The Rhetoric of Exclusion: Assumed vs. Stated

In my Texas History class, this week and the next two weeks are devoted to the question: “How revolutionary was the Texas Revolution?”

Yesterday’s lesson was “Blacks from Africa to Texas.” We looked at the development of enslavement in Texas; how (unlike in the British Colonies) it was transplanted as a pre-existing, very established institution by White  settlers in Texas; the debate related to enslavement between the Mexico government and settlers in Mexican Texas; and briefly at the institution after the Texas Revolution. Tomorrow we will look at Women and the Texas Revolution – Black Women, White Women, Hispanic Women, and Native Women. Over the next two weeks we will look at the Texas Revolution and historical memory, manifest destiny and the Mexican War, and the institution of slavery as Texas became a “slave society.” 

item_texas_constitution

This week in particular we are looking at the 1836 Constitution of the Republic of Texas. You can read a copy of this here. One of my goals this week is to get students to examine the rhetoric of stated vs implied exclusion.

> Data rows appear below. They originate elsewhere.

Ltac unfold_ops :=
  unfold perform, refreshData, onAuthStateChanged, loadInventoryData,
    initializeSampleData, addItem, updateItem, deleteItem, updateQuantity.

(** Run a primitive step on any answer of the outside world. *)
Ltac run_prim :=
  intros ? ?; unfold_m; cbn;
  repeat match goal with
    | |- context [match ?x with _ => _ end] => destruct x
    end; cbn.
(** *** The three relations *)

#[export] Instance storeLogGrows_pre : PreOrder storeLogGrows.
Proof.
  split.
  - intros w. exists []. now rewrite app_nil_r.
  - intros a b c [l1 [E1 F1]] [l2 [E2 F2]]. exists (l1 ++ l2). split.
    + now rewrite E2, E1, app_assoc.
    + now apply Forall_app.
Qed.

#[export] Instance transactionsGrow_pre : PreOrder transactionsGrow.
Proof.
  split.
  - intros w. exists []. now rewrite app_nil_r.
  - intros a b c [l1 E1] [l2 E2]. exists (l1 ++ l2).
    now rewrite E2, E1, app_assoc.
Qed.

#[export] Instance stockStaysNonNegative_pre : PreOrder stockStaysNonNegative.
Proof.
  split.
  - intros w H. exact H.
  - intros a b c Hab Hbc H. apply Hbc, Hab, H.
Qed.

Lemma callsSince_app (w w' : World) (calls : list DbCall) :
  db_calls w' = db_calls w ++ calls -> callsSince w w' = calls.
Proof.
  intros E. unfold callsSince. rewrite E, skipn_app, skipn_all, Nat.sub_diag.
  reflexivity.
Qed.






Lemma nonNegative_setItems (f : list InventoryItem -> list InventoryItem) :
  (forall l, Forall (fun i : InventoryItem => itemNonNegative i) l ->
             Forall (fun i : InventoryItem => itemNonNegative i) (f l)) ->
  keeps stockStaysNonNegative (setItems f).
Proof. intros Hf env w. cbn. exact (Hf (items w)). Qed.

Lemma nonNegative_spread (item : InventoryItem) (patch : ItemPatch) :
  itemNonNegative item ->
  (forall q, p_quantity patch = Some q -> nonNegative q) ->
  (forall m, p_minimumStockLevel patch = Some m -> nonNegative m) ->
  itemNonNegative (spread item patch).
Proof.
  intros [Hq Hm] Pq Pm. unfold itemNonNegative, spread; cbn.
  destruct (p_quantity patch), (p_minimumStockLevel patch); cbn; auto.
Qed.

Lemma nonNegative_map_spread (key : string) (patch : ItemPatch) (l : list InventoryItem) :
  (forall q, p_quantity patch = Some q -> nonNegative q) ->
  (forall m, p_minimumStockLevel patch = Some m -> nonNegative m) ->
  Forall (fun i : InventoryItem => itemNonNegative i) l ->
  Forall (fun i : InventoryItem => itemNonNegative i)
    (map (fun i => if (id i =? key)%string then spread i patch else i) l).
Proof.
  intros Pq Pm H. apply Forall_map. eapply Forall_impl; [|exact H].
  intros i Hi. cbn beta. destruct (id i =? key)%string; [|exact Hi].
  now apply nonNegative_spread.
Qed.

Ltac stock_prim :=
  first
    [ apply nonNegative_setItems; intros l Hl
    | run_prim; intros Hl; exact Hl ].

(** With non-negative arguments the four mutations keep stock levels
    non-negative. *)
Lemma perform_stock (o : Operation) :
  isMutation o = true -> argumentsNonNegative o ->
  keeps stockStaysNonNegative (perform o).
Proof.
  destruct o; cbn [isMutation argumentsNonNegative]; intros H Harg;
    try discriminate; unfold_ops; repeat frame_step; stock_prim.
  - apply Forall_app; split; [exact Hl|]. repeat constructor; apply Harg.
  - destruct Harg as [Pq Pm]. now apply nonNegative_map_spread.
  - rewrite Forall_forall in *. intros x Hx. apply filter_In in Hx. now apply Hl.
  - apply nonNegative_map_spread; cbn; try exact Hl.
    + intros q [= <-]. exact Harg.
    + discriminate.
Qed.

This Constitution specifically prohibits Blacks and Indians in the following places: 

Article I, Section 7: The senators shall be chosen by districts, as nearly equal in free population (free negroes and Indians excepted) as practicable

General Provisions, Section 10: All persons (Africans, the descendants of Africans, and Indians excepted) who were residing in Texas on the day of the declaration of independence shall be considered citizens of the republic and entitled to all the privileges of such.

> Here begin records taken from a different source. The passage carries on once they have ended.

(** X15: a subscription that create_subscription returned is stored: the
    lookup by its id finds it, and the owner's subscription list is the
    owner's previous subscriptions followed by it. *)
Theorem created_subscription_is_listed :
  forall (db db' : Session) (subscription : SubscriptionCreate.t)
    (created : Subscription.t),
    create_subscription subscription db = (Return created, db') ->
    first (fun s => Subscription.id s =? Subscription.id created) (subscriptions db')
      = Some created /\
    get_user_subscriptions (SubscriptionCreate.user_id subscription) db' =
      (Return
         (all (fun s => Subscription.user_id s =? SubscriptionCreate.user_id subscription)
            (subscriptions db) ++ [created]), db').
Proof.
  intros db db' subscription created Hrun.
  destruct (create_subscription_returned db db' subscription created Hrun)
    as [Hc Hdb].
  split.
  - rewrite Hdb. simpl. apply first_app_new; [|apply Z.eqb_refl].
    apply first_none_of_all_false. intros s Hin. apply Z.eqb_neq.
    assert (Hlt : Subscription.id s < Subscription.id created).
    { rewrite Hc. simpl. apply next_id_fresh. apply in_map. exact Hin. }
    lia.
  - unfold get_user_subscriptions. run_route. rewrite Hdb. simpl.
    unfold all. rewrite filter_app. simpl.
    assert (Hu : (Subscription.user_id created
                    =? SubscriptionCreate.user_id subscription) = true).
    { rewrite Hc. simpl. apply Z.eqb_refl. }
    rewrite Hu.
    destruct (filter _ (subscriptions db)); reflexivity.
Qed.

(This document also prohibited non-enslaved Blacks from residing in the state without special permission. Enforcement increased and decreased. Later on, perhaps in an attempt to cover up the illegal importation of Africans directly from Africa, Texas passed a law allowing non-enslaved Blacks to voluntarily enslave themselves.)

That this exclusion of Blacks and Indians is specifically stated is interesting. Why was it necessary to specifically state what had been assumed before? At this time, I do not have a direct answer per se, but by applying knowledge from other historical situations, this stated exclusion indicates there was more tension–a lot more tension–and fear in the air and challenges to prevailing mores. The institution of enslavement was one of the main–if not the main–causes of the Texas Revolution. Texas Enslavers were constantly worried about the security of being able to have their human “property” — due to both racism and that they had a lot of money invested. In 1836, the average enslaved person was sold for $575 ($15,000 in 2013), and in 1860, $800 ($23,000 in 2013). The 1835 enslaved population was at least 5,000 and by 1860 it was at least 183,000. Like most other “slave societies,” Texas’s enslaved black population ranged from about 25-30 percent of the total population. 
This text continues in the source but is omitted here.